L’histoire n’est pas finie. Lorsque, la nuit suivante, Joseph dort, l’ange du Seigneur lui apparaît en songe et répète très exactement ce que le secret des familles avait dit vulgairement : ce qui a été engendré en Marie est du Saint Esprit. Mot pour mot il le répète, et il propose à Joseph une compréhension renouvelée de cette expression vulgaire, sous la forme d’une interprétation conséquente de sa juste compréhension de la Loi. Oui, dit l’ange, c’est du Saint Esprit qu’est cet enfant. Oui, tu as bien compris la Loi en choisissant de laisser vivre Marie et l’enfant qu’elle porte. Mais ta compréhension de la Loi ne doit pas être juste seulement, elle doit aussi être conséquente, c'est-à-dire aussi audacieuse dans les actes qu’elle est généreuse dans les idées : prends Marie chez toi.

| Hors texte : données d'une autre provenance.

(* ===== verification/TargetRegistry.v ===== *)
(** [resource-tuner/core/TargetRegistry.cpp] and [TargetRegistry.h]: what the target
    looks like, i.e. its clusters, cores, cgroups, MPAM groups and cache types, and
    the queries clients send ([GET_TARGET_INFO]).

    The hash maps are [gmap]s whose iteration order is [HashOrder].  [operator[]] on a
    map of pointers inserts a null for a missing key, so the maps hold [option]s and
    the getters that use it return a new registry.  Pointers are stored under one key
    each, so a map holds the pointed-to value.  A member the code leaves
    uninitialised is [None]. *)
From Stdlib Require Import Ascii.
From stdpp Require Import pretty sorting.
From S2P Require Import Prelude UrmTypes StdString AuxRoutines.
Open Scope string_scope.
Open Scope list_scope.
Open Scope Z_scope.

(** ** Data *)
Record CGroupConfigInfo := mkCGroup {
  mCgroupName : string;
  mCgroupID : Z;
  mCreationNeeded : bool;
  mIsThreaded : bool
}.

Record ClusterInfo := mkCluster {
  mPhysicalID : Z;
  mCapacity : option Z;
  mStartCpu : option Z;
  mNumCpus : Z
}.

Record MpamGroupConfigInfo := mkMpam {
  mMpamGroupInfoID : Z;
  mMpamGroupName : string;
  mMpamPriority : Z
}.

Record CacheInfo := mkCache {
  mCacheType : string;
  mNumCacheBlocks : Z;
  mPriorityAware : bool
}.

Record TargetRegistry := mkTR {
  mLogicalToPhysicalClusterMapping : gmap Z Z;
  mPhysicalClusters : gmap Z (option ClusterInfo);
  mCGroupMapping : gmap Z (option CGroupConfigInfo);
  mMpamGroupMapping : gmap Z (option MpamGroupConfigInfo);
  mCacheInfoMapping : gmap string CacheInfo
}.

Definition TargetRegistry_init : TargetRegistry := mkTR ∅ ∅ ∅ ∅ ∅.

Definition set_lgc (m : gmap Z Z) (t : TargetRegistry) : TargetRegistry :=
  mkTR m (mPhysicalClusters t) (mCGroupMapping t) (mMpamGroupMapping t) (mCacheInfoMapping t).
Definition set_clusters (m : gmap Z (option ClusterInfo)) (t : TargetRegistry) : TargetRegistry :=
  mkTR (mLogicalToPhysicalClusterMapping t) m (mCGroupMapping t) (mMpamGroupMapping t)
       (mCacheInfoMapping t).
Definition set_cgroups (m : gmap Z (option CGroupConfigInfo)) (t : TargetRegistry)
  : TargetRegistry :=
  mkTR (mLogicalToPhysicalClusterMapping t) (mPhysicalClusters t) m (mMpamGroupMapping t)
       (mCacheInfoMapping t).
Definition set_mpams (m : gmap Z (option MpamGroupConfigInfo)) (t : TargetRegistry)
  : TargetRegistry :=
  mkTR (mLogicalToPhysicalClusterMapping t) (mPhysicalClusters t) (mCGroupMapping t) m
       (mCacheInfoMapping t).
Definition set_caches (m : gmap string CacheInfo) (t : TargetRegistry) : TargetRegistry :=
  mkTR (mLogicalToPhysicalClusterMapping t) (mPhysicalClusters t) (mCGroupMapping t)
       (mMpamGroupMapping t) m.

(** ** Reading the target *)
Definition POLICY_DIR_PATH : string := "/sys/devices/system/cpu/cpufreq/".
Definition ONLINE_CPU_FILE_PATH : string := "/sys/devices/system/cpu/online".
Definition CPU_DIR_PATH : string := "/sys/devices/system/cpu".

(** The tokens up to the first one [stoi] rejects; the flag tells whether there
    was one. *)
Fixpoint stoi_tokens (tokens : list string) : list Z * bool :=
  match tokens with
  | [] => ([], true)
  | t :: ts =>
    match stoi 10 t with
    | inl v => let '(vs, ok) := stoi_tokens ts in (v :: vs, ok)
    | inr _ => ([], false)
    end
  end.

Definition getOnlineCpuCount (fs : FileSystem) : Z :=
  match fs_files fs !! ONLINE_CPU_FILE_PATH with
  | None => 0
  | Some content =>
    let '(vs, ok) := stoi_tokens (split_on "-"%char (first_line content)) in
    if ok then wrap_s 32 (foldl Z.max 0 vs + 1) else 0
  end.

Definition is_nonempty (s : string) : bool := negb (String.eqb s "").

Definition readRelatedCpus (fs : FileSystem) (policyPath : string) : ErrCode * list Z :=
  match fs_files fs !! (policyPath +:+ "/related_cpus") with
  | None => (RC_FILE_NOT_FOUND, [])
  | Some content =>
    (RC_SUCCESS,
     map (wrap_s 8)
         (stoi_tokens (List.filter is_nonempty (split_on " "%char (first_line content)))).1)
  end.

Definition readCpuCapacity (fs : FileSystem) (cpuID : Z) : Z :=
  match stoi 10 (readFromFile fs
    ("/sys/devices/system/cpu/cpu" +:+ to_string cpuID +:+ "/cpu_capacity")) with
  | inl v => v
  | inr _ => 0
  end.

Definition min_list (d : Z) (l : list Z) : Z := foldl Z.min d l.

(** One policy directory: the cluster with its capacity, if its cpus could be read. *)
Definition policy_cluster (fs : FileSystem) (physicalClusterId : Z) (dirName : string)
  : option (Z * ClusterInfo * Z) :=
  let '(rc, cpuList) := readRelatedCpus fs (POLICY_DIR_PATH +:+ dirName) in
  if RC_IS_OK rc then
    let n := Z.of_nat (length cpuList) in
    match cpuList with
    | [] => Some (0, mkCluster physicalClusterId (Some 0) None n, physicalClusterId)
    | cpuID :: _ =>
      let capacity := readCpuCapacity fs cpuID in
      Some (capacity,
            mkCluster physicalClusterId (Some capacity) (Some (min_list cpuID cpuList)) n,
            wrap_s 8 (physicalClusterId + n))
    end
  else None.

(** The loop over the sorted policy directories. *)
Fixpoint policy_loop (fs : FileSystem) (physicalClusterId : Z) (dirs : list string)
  : list (Z * ClusterInfo) :=
  match dirs with
  | [] => []
  | d :: dirs =>
    match policy_cluster fs physicalClusterId d with
    | Some (capacity, info, next) => (capacity, info) :: policy_loop fs next dirs
    | None => policy_loop fs physicalClusterId dirs
    end
  end.

(** [std::sort] on strings (bytewise) and on pairs (capacity, id). *)
Fixpoint string_leb (a b : string) : bool :=
  match a, b with
  | EmptyString, _ => true
  | String _ _, EmptyString => false
  | String c a, String d b =>
    (ascii_code c <? ascii_code d) || ((ascii_code c =? ascii_code d) && string_leb a b)
  end.
Definition pair_leb (a b : Z * Z) : bool :=
  (a.1 <? b.1) || ((a.1 =? b.1) && (a.2 <=? b.2)).

(** [mLogicalToPhysicalClusterMapping[i] = ids[i]]. *)
Fixpoint logical_mapping (i : Z) (ids : list Z) (m : gmap Z Z) : gmap Z Z :=
  match ids with
  | [] => m
  | id :: ids => logical_mapping (i + 1) ids (<[i := id]> m)
  end.

Definition generatePolicyBasedMapping (fs : FileSystem) (policyDirs : list string)
    (t : TargetRegistry) (cfg : TargetConfigs) : TargetRegistry * TargetConfigs :=
  let policyDirs := merge_sort (fun a b => string_leb a b) policyDirs in
  let cfg := set_cluster_count (Z.of_nat (length policyDirs)) cfg in
  let clusters := policy_loop fs 0 policyDirs in
  let t := set_clusters
    (foldl (fun m c => <[mPhysicalID c.2 := Some c.2]> m) (mPhysicalClusters t) clusters) t in
  let clusterConfigs :=
    merge_sort (fun a b => pair_leb a b) (map (fun c => (c.1, mPhysicalID c.2)) clusters) in
  (set_lgc (logical_mapping 0 (map snd clusterConfigs) (mLogicalToPhysicalClusterMapping t)) t,
   cfg).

            Troisième leçon de cette lecture, l’histoire de Jésus Christ commence parce qu’en Joseph les hésitations sont levées. Il faut à Joseph un ange pour cela. Mais ne nous laissons pas abuser. Le texte que nous lisons nous projette dans l’intimité du sommeil de Joseph, et même dans l’intimité de Dieu. Nous nous abuserions si nous en restions à cela et si nous en profitions pour dire que nous ne croyons pas aux anges et qu’il n’y a pas de Dieu et que nous en profitions pour énoncer de belles choses sans les mettre en œuvre. Nous ne pénétrons dans l’intimité du sommeil de personne. Mais nous observons qu’au réveil il y en a qui prennent des décisions capitales, qui engagent leur réputation et la suite de la vie de plusieurs. Ainsi donc, et c’est bien là la troisième et dernière leçon de cette lecture, les hésitations les plus fortes peuvent être levées. L’histoire de Jésus Christ peut donc commencer.

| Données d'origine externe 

(* ===== verification/Request.v ===== *)
(** [modula/Common/Request.cpp], [modula/Common/Include/Request.h] and the state of
    [modula/Components/Timer.cpp]: a resource request, its timer, and the list of
    resource nodes it owns (linker [REQUEST_DL_NR] of each node).

    Nodes and their resources live in a [Store].  [FreeBlock] gives a block back to
    the memory pool, which keeps the memory mapped: the store marks the node freed
    and keeps its links readable, so that reads after a free are visible. *)
From S2P Require Import Prelude UrmTypes Message Resource DLManager.

Definition REQUEST_DL_NR : Z := 0.
Definition COCO_TABLE_DL_NR : Z := 1.

(** ** Nodes: [ResIterable] is [ExtIterable1<Resource*>] *)
Record Store := mkStore {
  st_links : Heap;                      (* two linkers per node *)
  st_data : gmap positive Resource;     (* [mData], absent when null *)
  st_freed : gset positive              (* nodes given back to the pool *)
}.

Definition with_links (h : Heap) (s : Store) : Store := mkStore h (st_data s) (st_freed s).

Definition set_data (x : positive) (r : Resource) (s : Store) : Store :=
  mkStore (st_links s) (<[x := r]> (st_data s)) (st_freed s).

(** [Resource* resource = node->mData], dereferenced. *)
Definition node_resource (s : Store) (x : positive) : result Resource := deref (st_data s !! x).

(** ** Timer *)
Record Timer := mkTimer {
  tm_duration : option Z;  (* uninitialised until started *)
  tm_stop : bool;          (* [mTimerStop] *)
  tm_armed : bool          (* a pool task waits for it *)
}.

Definition Timer_init : Timer := mkTimer None false false.

(** [pool] is [mTimerThreadPool]: null, or the answer of its [enqueueTask]. *)
Definition startTimer (pool : option bool) (duration : Z) (t : Timer) : bool * Timer :=
  if duration =? -1 then (true, t) else
  if (duration =? 0) || (duration <? -1) then (false, t) else
  let t := mkTimer (Some duration) (tm_stop t) (tm_armed t) in
  match pool with
  | None => (false, t)
  | Some false => (false, t)
  | Some true => (true, mkTimer (tm_duration t) (tm_stop t) true)
  end.

Definition killTimer (t : Timer) : Timer := mkTimer (tm_duration t) true (tm_armed t).

(** The pool task of a timer that is not recurring calls back once, unless stopped. *)
Definition timer_fires (t : Timer) : bool := tm_armed t && negb (tm_stop t).

(** ** Request *)
Record Request := mkRequest {
  req_msg : Message;
  mTimer : option Timer;
  mResourceList : option DLManager;
  mSource : Z
}.

Definition Request_init (junk : Message) : Request := mkRequest (Message_init junk) None None 0.

Definition with_msg (m : Message) (r : Request) : Request :=
  mkRequest m (mTimer r) (mResourceList r) (mSource r).
Definition with_list (l : option DLManager) (r : Request) : Request :=
  mkRequest (req_msg r) (mTimer r) l (mSource r).

Definition getTimer (r : Request) : option Timer := mTimer r.
Definition getResDlMgr (r : Request) : option DLManager := mResourceList r.
Definition getSource (r : Request) : Z := mSource r.
Definition setTimer (t : option Timer) (r : Request) : Request :=
  mkRequest (req_msg r) t (mResourceList r) (mSource r).
Definition unsetTimer (r : Request) : Request := setTimer None r.
Definition setSource (source : Z) (r : Request) : Request :=
  mkRequest (req_msg r) (mTimer r) (mResourceList r) source.

Definition getResourcesCount (r : Request) : Z :=
  match mResourceList r with None => 0 | Some l => getLen l end.

(** [alloc] is the outcome of the allocation of the list manager: when it throws, the
    resource is silently not added. *)
Definition addResource (alloc : bool) (resIterable : ptr) (s : Store) (r : Request)
  : result (Store * Request) :=
  let l := match mResourceList r with
           | Some l => Some l
           | None => if alloc then Some (DLManager_init REQUEST_DL_NR) else None
           end in
  match l with
  | None => Ok (s, r)
  | Some l =>
    '(_, h, l) ← insert (st_links s) l resIterable;
    Ok (with_links h s, with_list (Some l) r)
  end.

Definition free_node (x : positive) (s : Store) : Store :=
  mkStore (st_links s) (delete x (st_data s)) ({[x]} ∪ st_freed s).

(** The loop of [clearResources]: each node is freed before its next pointer is read.
    The last component lists the nodes read after they were freed. *)
Fixpoint clear_loop (fuel : nat) (s : Store) (k : Z) (iter : ptr)
  : result (Store * list positive) :=
  match iter with
  | None => Ok (s, [])
  | Some x =>
    match fuel with
    | O => Fault OutOfFuel
    | S fuel =>
      let s := free_node x s in
      nx ← getNextPtr (st_links s) k iter;
      '(s, uaf) ← clear_loop fuel s k nx;
      Ok (s, if decide (x ∈ st_freed s) then x :: uaf else uaf)
    end
  end.

Definition clearResources (s : Store) (r : Request) : result (Store * Request * list positive) :=
  match mResourceList r with
  | None => Ok (s, r, [])
  | Some l =>
    '(s, uaf) ← clear_loop (size (st_links s)) s (mLinkerInUse l) (mHead l);
    Ok (s, with_list (Some (destroy l)) r, uaf)
  end.

Definition populateUntuneRequest (this untuneRequest : Request) : Request :=
  let m := req_msg this in
  let u := req_msg untuneRequest in
  mkRequest (mkMessage (Message.getHandle m) (mDuration u) (getProperties m) (getClientPID m)
               (getClientTID m) (RequestType_val REQ_RESOURCE_UNTUNING))
            None None (mSource untuneRequest).

Definition populateRetuneRequest (this retuneRequest : Request) (newDuration : Z) : Request :=
  let m := req_msg this in
  mkRequest (mkMessage (Message.getHandle m) newDuration (getProperties m) (getClientPID m)
               (getClientTID m) (RequestType_val REQ_RESOURCE_RETUNING))
            (mTimer retuneRequest) None (mSource retuneRequest).

(** [cleanUpRequest]: the resources and the timer are freed, then the request. *)
Definition cleanUpRequest (s : Store) (r : option Request) : result (Store * list positive) :=
  match r with
  | None => Ok (s, [])
  | Some r => '(s, _, uaf) ← clearResources s r; Ok (s, uaf)
  end.

(** ** Facts *)

Lemma setTimer_list t r : mResourceList (setTimer t r) = mResourceList r.
Proof. done. Qed.
Lemma setTimer_msg t r : req_msg (setTimer t r) = req_msg r.
Proof. done. Qed.

(** The nodes carry the given resources, all of them well formed. *)
Definition node_data (s : Store) (xs : list positive) (rs : list Resource) : Prop :=
  Forall2 (fun x r => st_data s !! x = Some r) xs rs /\ Forall res_ok rs.

(** The request's list represents [xs]. *)
Definition req_list (s : Store) (r : Request) (xs : list positive) : Prop :=
  match mResourceList r with
  | None => xs = []
  | Some l => mLinkerInUse l = REQUEST_DL_NR /\ is_dll (st_links s) l xs
  end.

Lemma addResource_refines alloc s r xs x :
  req_list s r xs -> is_Some (link_at (st_links s) 0 x) -> x ∉ xs ->
  (mResourceList r <> None \/ alloc = true) ->
  exists s' r', addResource alloc (Some x) s r = Ok (s', r') /\ req_list s' r' (xs ++ [x]) /\
    st_data s' = st_data s /\ only_links 0 (x :: xs) (st_links s) (st_links s').
Proof.
  intros Hl Hx Hnin Hor. unfold addResource, req_list in *.
  assert (exists l, (match mResourceList r with
    | Some l => Some l
    | None => if alloc then Some (DLManager_init REQUEST_DL_NR) else None end) = Some l /\
    mLinkerInUse l = REQUEST_DL_NR /\ is_dll (st_links s) l xs) as (l & -> & Hk & Hd).
  { destruct (mResourceList r) as [l|].
    - exists l. tauto.
    - destruct Hor as [? | ->]; [done|]. eexists. split; [done|]. split; [done|].
      subst xs. by apply is_dll_init. }
  destruct (insert_refines (st_links s) l xs x Hd) as (h' & l' & E & Hd' & Ho & Hm & _).
  { split; [|done]. by rewrite Hk. }
  rewrite E. simpl. rewrite Hk in Ho. eexists _, _. split; [done|].
  split_and!; simpl; [by rewrite Hm|done|exact Ho].
Qed.

Lemma clear_loop_spec k : 0 <= k -> forall xs fuel s p,
  dlseg (st_links s) (Z.to_nat k) p xs None -> (length xs <= fuel)%nat ->
  exists s', clear_loop fuel s k (head xs) = Ok (s', xs) /\ st_links s' = st_links s /\
    st_freed s' = list_to_set xs ∪ st_freed s /\
    (forall x, st_data s' !! x = if decide (x ∈ xs) then None else st_data s !! x).
Proof.
  intros Hk. induction xs as [|x xs IH]; intros fuel s p Hs Hf.
  - exists s. destruct fuel; simpl; (split_and!; [done|done|set_solver|done]).
  - destruct fuel as [|fuel]; simpl in Hf; [lia|]. cbn [clear_loop head].
    assert (getNextPtr (st_links (free_node x s)) k (Some x) = Ok (hd_or None xs)) as ->.
    { by apply (getNextPtr_seg _ k p). }
    simpl. rewrite hd_or_head. destruct Hs as [_ Hs].
    destruct (IH fuel (free_node x s) (Some x)) as (s' & -> & E1 & E2 & E3); [done|lia|].
    simpl. exists s'. rewrite E2, decide_True by set_solver. split_and!; [done|done|set_solver|].
    intros y. rewrite E3. simpl. destruct (decide (y = x)) as [->|].
    + rewrite lookup_delete_eq, (decide_True (P := x ∈ x :: xs)) by set_solver. by case_decide.
    + rewrite lookup_delete_ne by done. repeat case_decide; set_solver.
Qed.

Lemma clearResources_spec s r xs :
  req_list s r xs ->
  exists s' r', clearResources s r = Ok (s', r', xs) /\ req_list s' r' [] /\
    st_links s' = st_links s /\ st_freed s' = list_to_set xs ∪ st_freed s /\
    (forall x, st_data s' !! x = if decide (x ∈ xs) then None else st_data s !! x).
Proof.
  unfold req_list, clearResources. destruct (mResourceList r) as [l|] eqn:El.
  - intros [Hk Hd]. rewrite (dll_head _ _ _ Hd).
    destruct (clear_loop_spec (mLinkerInUse l) (dll_linker _ _ _ Hd) xs (size (st_links s)) s None)
      as (s' & -> & E1 & E2 & E3); [apply Hd|by eapply is_dll_fuel|].
    simpl. eexists _, _. split; [done|]. split_and!; try done.
    simpl. split; [done|]. destruct Hd. split; try done. constructor.
  - intros ->. exists s, r. rewrite El. split_and!; [done|done|done|set_solver|done].
Qed.

(** ** Properties *)

(** A request owns its resource nodes in order of addition.  [addResource]
    appends a node, and links nothing but the request's linker of its own nodes;
    [clearResources] frees exactly the nodes of the list and empties it, but reads
    the next pointer of every one of them after freeing it. *)
Theorem Request_resources (alloc : bool) (s : Store) (r : Request) (xs : list positive)
    (x : positive) :
  req_list s r xs -> is_Some (link_at (st_links s) 0 x) -> x ∉ xs ->
  (mResourceList r <> None \/ alloc = true) ->
  exists s' r', addResource alloc (Some x) s r = Ok (s', r') /\ req_list s' r' (xs ++ [x]) /\
    getResourcesCount r' = Z.of_nat (length xs) + 1 /\
    only_links 0 (x :: xs) (st_links s) (st_links s') /\
    exists s'' r'', clearResources s' r' = Ok (s'', r'', xs ++ [x]) /\ req_list s'' r'' [] /\
      st_freed s'' = list_to_set (xs ++ [x]) ∪ st_freed s' /\
      forall y, st_data s'' !! y = if decide (y ∈ xs ++ [x]) then None else st_data s' !! y.
Proof.
  intros Hl Hx Hnin Hor.
  destruct (addResource_refines alloc s r xs x Hl Hx Hnin Hor) as (s' & r' & E & Hr & _ & Ho).
  exists s', r'. split_and!; [done|done| |done|].
  - unfold getResourcesCount. unfold req_list in Hr. destruct (mResourceList r') as [l|].
    + destruct Hr as [_ Hd]. unfold getLen. rewrite (dll_size _ _ _ Hd), length_app. simpl. lia.
    + by destruct xs.
  - destruct (clearResources_spec s' r' _ Hr) as (s2 & r2 & E2 & Hr2 & _ & Hf & Hd).
    exists s2, r2. split_and!; done.
Qed.

Definition junk_msg : Message := mkMessage 0 0 0 0 0 0.

Lemma Request_resources_witness :
  let s := mkStore (fresh_heap 3 2) ∅ ∅ in
  exists s' r', addResource true (Some 2%positive) s (Request_init junk_msg) = Ok (s', r') /\
    getResourcesCount r' = 1.
Proof.
  intros s.
  destruct (Request_resources true s (Request_init junk_msg) [] 2) as (s' & r' & E & _ & H & _).
  - reflexivity.
  - vm_compute. eauto.
  - set_solver.
  - by right.
  - exists s', r'. split; [exact E|exact H].
Defined.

            Un homme, et pas un homme seulement, un être humain, chaque être humain, peut accueillir en lui, chez lui, Jésus Christ qui va venir, qui est enfant du Saint Esprit, et l’y laisser grandir jusqu’à ce qu’il ait atteint une stature d’homme. Il le fera en lisant les Saintes Ecritures, et leur donnant une interprétation ouverte et généreuse, et en mettant en œuvre cette interprétation. Epaulé en cela par un ange, peut-être, tout comme Joseph le fut…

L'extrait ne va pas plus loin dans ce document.